Juan P. Frias, MD; Mark Harmel, MPH

Disclosures

July 15, 2021

3

This transcript has been edited for clarity.

I'm here to talk about tirzepatide, a dual GIP/GLP-1 receptor agonists that's under investigation for the management of type 2 diabetes, obesity, and fatty liver disease.

We're all very used to GLP-1 receptor agonists. They've been around for over a decade. These are medications such as dulaglutide or semaglutide, which is sort of the new frontier in the management of type 2 diabetes. They're what we call unimolecular multiagonists, the drugs that are agonizing not just the GLP-1 receptor but other receptors as well. With tirzepatide, it is GLP-1 as well as the second incretin hormone, GIP.

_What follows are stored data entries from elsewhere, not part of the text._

Lemma grow p record :
  page_base p -> bytes_ok record -> (length record + SLOT_SIZE <= available p)%nat ->
  exists p1, checked_write p (HEADER_SIZE + free_space_offset p) record = Some p1 /\
    get_u16 p1 COUNT_OFF = Z.of_nat (slot_count p) /\
    grown p record (set_u16 (set_u16 p1 COUNT_OFF (wrap 16 (get_u16 p1 COUNT_OFF + 1))) FREE_OFF
                      (wrap 16 (Z.of_nat (free_space_offset p + length record)))).
Proof.
  intros Hp Hb Hn. pose proof (available_room p _ Hp Hn) as Hroom.
  destruct (store_record p record Hp Hb) as (p1 & E1 & S1); [lia|]. exists p1. split; [done|].
  destruct (new_slot_spec p record p1 Hp ltac:(lia) S1) as (_ & Nf & Nd).
  destruct S1 as [B1 C1 F1 T1 A1 _].
  split; [rewrite <- C1; apply (count_bounds p1 B1)|].
  destruct (bump_count p1 B1) as (B2 & C2 & F2 & T2 & A2); [rewrite C1, F1; page_lia|].
  set (p2 := set_u16 p1 COUNT_OFF _) in *. clearbody p2.
  destruct (set_free p2 (free_space_offset p + length record) B2) as [L3 B3 C3 F3 T3 A3];
    [rewrite C2, C1; page_lia|]. set (p3 := set_u16 p2 FREE_OFF _) in *. clearbody p3.
  assert (forall a b, (HEADER_SIZE <= a)%nat ->
    (b <= HEADER_SIZE + (free_space_offset p + length record))%nat -> slice p3 a b = slice p1 a b) as A.
  { intros a b Ha Hbb. rewrite A3, (A2 _ a b Ha Hbb); [done|done|rewrite C2, C1; page_lia]. }
  split.
  - split; [done|done|]. rewrite C3, F3, C2, C1. page_lia.
  - by rewrite C3, C2, C1.
  - done.
  - intros i Hi. rewrite T3, T2, T1 by lia. done.
  - intros a b Ha Hbb. rewrite A by lia. by apply A1.
  - rewrite <- Nd. eapply slot_data_frame; [exact A|exact Nf].
Qed.

(** Once the directory of a grown page is filled with the old entries and the
    new slot, the page holds what they designate. *)
Lemma grown_contents p record q g r :
  page_ok p -> (length record + SLOT_SIZE <= available p)%nat -> grown p record q ->
  rewritten q (fun i => from_option (entry p) (new_slot p record) (g i)) (free_space_offset q) r ->
  (forall i j, (i < S (slot_count p))%nat -> g i = Some j -> (j < slot_count p)%nat) ->
  page_ok r /\
  contents r = (fun i => from_option (fun j => slot_data p (entry p j)) (Some record) (g i))
                 <$> seq 0 (S (slot_count p)).
Proof.
  intros Hp Hn [B C F _ A D] R Hg. pose proof (page_ok_base p Hp) as Hpb.
  pose proof (available_room p _ Hpb Hn) as Hroom.
  assert (slot_fits (new_slot p record) (free_space_offset p + length record)) as Nf.
  { right. destruct (count_bounds p Hpb) as (_ & Hfb & _ & _). unfold new_slot.
    rewrite !wrap_id by (unfold uint; page_lia). cbn [s_offset s_length]. lia. }
  destruct (rewritten_contents _ _ _ _ R B) as [Hr E]; [apply B| |].
  - rewrite C, F. intros i Hi. destruct (g i) as [j|] eqn:Ej; cbn [from_option]; [|done].
    eapply slot_fits_mono; [|eapply (po_slots p Hp), (Hg i j Hi Ej)]. lia.
  - split; [done|]. rewrite E, C. apply list_fmap_ext. intros k i Hk.
    apply lookup_seq in Hk as [-> Hk]. cbn [Nat.add] in *.
    destruct (g k) as [j|] eqn:Ej; cbn [from_option]; [|done].
    eapply slot_data_frame; [exact A|]. eapply (po_slots p Hp), (Hg k j Hk Ej).
Qed.

(** No live slot designates bytes below data offset [lim]. *)
Definition slots_above (lim : nat) (p : Page) : Prop :=
  forall i, (i < slot_count p)%nat -> is_deleted (entry p i) = true \/ Z.of_nat lim <= s_offset (entry p i).

Lemma grown_above p record q g r lim :
  page_base p -> grown p record q -> (lim <= free_space_offset p)%nat -> slots_above lim p ->
  rewritten q (fun i => from_option (entry p) (new_slot p record) (g i)) (free_space_offset q) r ->
  (forall i j, (i < S (slot_count p))%nat -> g i = Some j -> (j < slot_count p)%nat) ->
  slots_above lim r /\ free_space_offset r = (free_space_offset p + length record)%nat.
Proof.
  intros Hp G Hlim Ha R Hg. split; [|by rewrite (rw_free _ _ _ _ R), (gr_free _ _ _ G)].
  intros i Hi. rewrite (rw_count _ _ _ _ R), (gr_count _ _ _ G) in Hi.
  rewrite (rw_entry _ _ _ _ R) by (rewrite (gr_count _ _ _ G); lia).
  destruct (g i) as [j|] eqn:Ej; cbn [from_option]; [by eapply Ha, Hg|]. right.
  destruct (count_bounds p Hp) as (_ & Hfb & _ & _). unfold new_slot. cbn [s_offset].
  rewrite wrap_id by (unfold uint; lia). lia.
Qed.

(** [insert] where no deleted slot is adequate: a new slot at the end. *)
Lemma place_append p record :
  page_ok p -> bytes_ok record -> (length record + SLOT_SIZE <= available p)%nat ->
  best_fit p (length record) (slot_count p) 0 None None = None ->
  exists q, place p (slot_count p) (free_space_offset p) record = Some (slot_count p, q) /\
    page_ok q /\ contents q = contents p ++ [Some record] /\
    (forall lim, (lim <= free_space_offset p)%nat -> slots_above lim p ->
       slots_above lim q /\ free_space_offset q = (free_space_offset p + length record)%nat).
Proof.
  intros Hp Hb Hn Hbf. pose proof (page_ok_base p Hp) as Hpb.
  destruct (grow p record Hpb Hb Hn) as (p1 & E1 & C1 & G). unfold place. rewrite Hbf, E1.
  rewrite Some_bind. destruct (count_bounds p Hpb) as (Hc & _ & _ & _).
  revert G. rewrite C1. rewrite (wrap_id 16 (Z.of_nat (slot_count p) + 1)) by (unfold uint; lia).
  fold (new_slot p record). generalize (set_u16 (set_u16 p1 COUNT_OFF (Z.of_nat (slot_count p) + 1))
    FREE_OFF (wrap 16 (Z.of_nat (free_space_offset p + length record)))). intros q G.
  destruct (new_slot_spec p record p1 Hpb) as (U & _ & _); [lia| |].
  { destruct (store_record p record Hpb Hb) as (p1' & E1' & S1); [lia|]. congruence. }
  destruct (put_entry q (slot_count p) (new_slot p record) (gr_base _ _ _ G)) as [Ew R];
    [rewrite (gr_count _ _ _ G); lia|done|].
  replace (PAGE_SIZE - Z.to_nat (Z.of_nat (slot_count p) + 1) * SLOT_SIZE)%nat
    with (entry_pos (slot_count p)) by (unfold entry_pos; page_lia).
  rewrite Ew. eexists. split; [by replace (Z.to_nat (Z.of_nat (slot_count p) + 1 - 1)) with (slot_count p) by lia|].
  set (g := fun i => if decide (i = slot_count p) then None else Some i).
  assert (forall i j, (i < S (slot_count p))%nat -> g i = Some j -> (j < slot_count p)%nat) as Hg.
  { intros i j Hi Hj. unfold g in Hj. case_decide; simplify_eq. lia. }
  assert (rewritten q (fun i => from_option (entry p) (new_slot p record) (g i)) (free_space_offset q)
    (write_slot q (entry_pos (slot_count p)) (new_slot p record))) as R'.
  { eapply rewritten_ext; [|exact R]. intros i Hi. rewrite (gr_count _ _ _ G) in Hi. unfold g.
    cbv beta. case_decide; [reflexivity|]. cbn [from_option]. apply (gr_entry _ _ _ G). lia. }
  destruct (grown_contents p record q g _ Hp Hn G R' Hg) as [Ho E]. split; [exact Ho|]. split.
  - rewrite E, seq_S, fmap_app. cbn [fmap list_fmap Nat.add]. unfold g at 2.
    rewrite decide_True by done. f_equal. unfold contents. apply list_fmap_ext.
    intros k i Hk. apply lookup_seq in Hk as [-> Hk]. cbn [Nat.add]. unfold g.
    rewrite decide_False by lia. done.
  - intros lim Hl Ha. by apply (grown_above p record q g).
Qed.

(** Deleted slots whose recorded length is adequate for [len] bytes. *)
Definition slot_len (p : Page) (i : nat) : nat := Z.to_nat (s_length (entry p i)).
Definition reusable (p : Page) (len i : nat) : Prop :=
  is_deleted (entry p i) = true /\ (len <= slot_len p i)%nat.

Lemma best_fit_spec p len : (slot_count p * SLOT_SIZE <= PAGE_SIZE)%nat -> forall n i best,
  (i + n <= slot_count p)%nat ->
  match best_fit p len n i best (slot_len p <$> best) with
  | Some k => (best = Some k \/ (i <= k < i + n)%nat /\ reusable p len k) /\
      (forall j, (i <= j < i + n)%nat -> reusable p len j -> (slot_len p k <= slot_len p j)%nat) /\
      (forall b, best = Some b -> (slot_len p k <= slot_len p b)%nat)
  | None => best = None /\ forall j, (i <= j < i + n)%nat -> ~ reusable p len j
  end.
Proof.
  intros Hsp. induction n as [|n IH]; intros i best Hn; cbn [best_fit].
  - destruct best as [k|]; [|split; [done|lia]]. split; [by left|]. split; [lia|]. intros b [= ->]. lia.
  - rewrite slot_entry by done. destruct (Nat.ltb_spec i (slot_count p)); [|lia].
    fold (slot_len p i). destruct (is_deleted (entry p i) && _ && _) eqn:E.
    + apply andb_true_iff in E as [[Ed El%Nat.leb_le]%andb_true_iff Eb].
      assert (forall b, best = Some b -> (slot_len p i < slot_len p b)%nat) as Hlt.
      { intros b ->. cbn [fmap option_fmap option_map] in Eb. by apply Nat.ltb_lt. }
      specialize (IH (S i) (Some i) ltac:(lia)). cbn [fmap option_fmap option_map] in IH.
      destruct (best_fit p len n (S i) (Some i) (Some (slot_len p i))) as [k|]; [|by destruct IH].
      destruct IH as (I1 & I2 & I3). specialize (I3 i eq_refl). split; [|split].
      * right. destruct I1 as [[= ->]|[? ?]]; split; auto; [lia|by split|lia].
      * intros j Hj Hr. destruct (decide (j = i)) as [->|]; [done|]. apply I2; [lia|done].
      * intros b Hb. specialize (Hlt b Hb). lia.
    + specialize (IH (S i) best ltac:(lia)).
      assert (reusable p len i -> exists b, best = Some b /\ (slot_len p b <= slot_len p i)%nat) as Hno.
      { intros [Ed El]. rewrite Ed in E. apply Nat.leb_le in El. rewrite El in E.
        destruct best as [b|]; [|done]. exists b. split; [done|].
        cbn [fmap option_fmap option_map andb] in E. by apply Nat.ltb_ge in E. }
      destruct (best_fit p len n (S i) best (slot_len p <$> best)) as [k|].
      * destruct IH as (I1 & I2 & I3). split; [destruct I1 as [?|[? ?]]; [by left|right; split; [lia|done]]|].
        split; [|done]. intros j Hj Hr. destruct (decide (j = i)) as [->|]; [|apply I2; [lia|done]].
        destruct (Hno Hr) as (b & Hb & Hl). specialize (I3 b Hb). lia.
      * destruct IH as [-> I2]. split; [done|]. intros j Hj Hr.
        destruct (decide (j = i)) as [->|]; [by destruct (Hno Hr) as (? & ? & _)|].
        apply (I2 j); [lia|done].
Qed.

Tirzepatide has completed five of the pivotal clinical trials in type 2 diabetes. It's my understanding that these will be used for a regulatory filing with the FDA sometime this year, and there have been recent publications and presentations of four of these studies.

These trials span the spectrum of patients with type 2 diabetes: one study in patients treated only with diet and exercise, with a duration of about 4.5 years of diabetes, comparing three doses of tirzepatide with placebo, all the way to a trial in patients already on basal insulin. So, in this case, insulin glargine with a 14-plus-year history of type 2 diabetes. It's also been in one study compared with semaglutide in patients who are on metformin monotherapy. Another one of the studies, in patients who were on metformin with or without an SGLT2 inhibitor, compared tirzepatide with advancing therapy with a basal insulin, in this case, insulin degludec.

Recommendations

Comments

3090D553-9492-4563-8681-AD288FA52ACE
Comments on Medscape are moderated and should be professional in tone and on topic. You must declare any conflicts of interest related to your comments and responses. Please see our Commenting Guide for further information. We reserve the right to remove posts at our sole discretion.

processing....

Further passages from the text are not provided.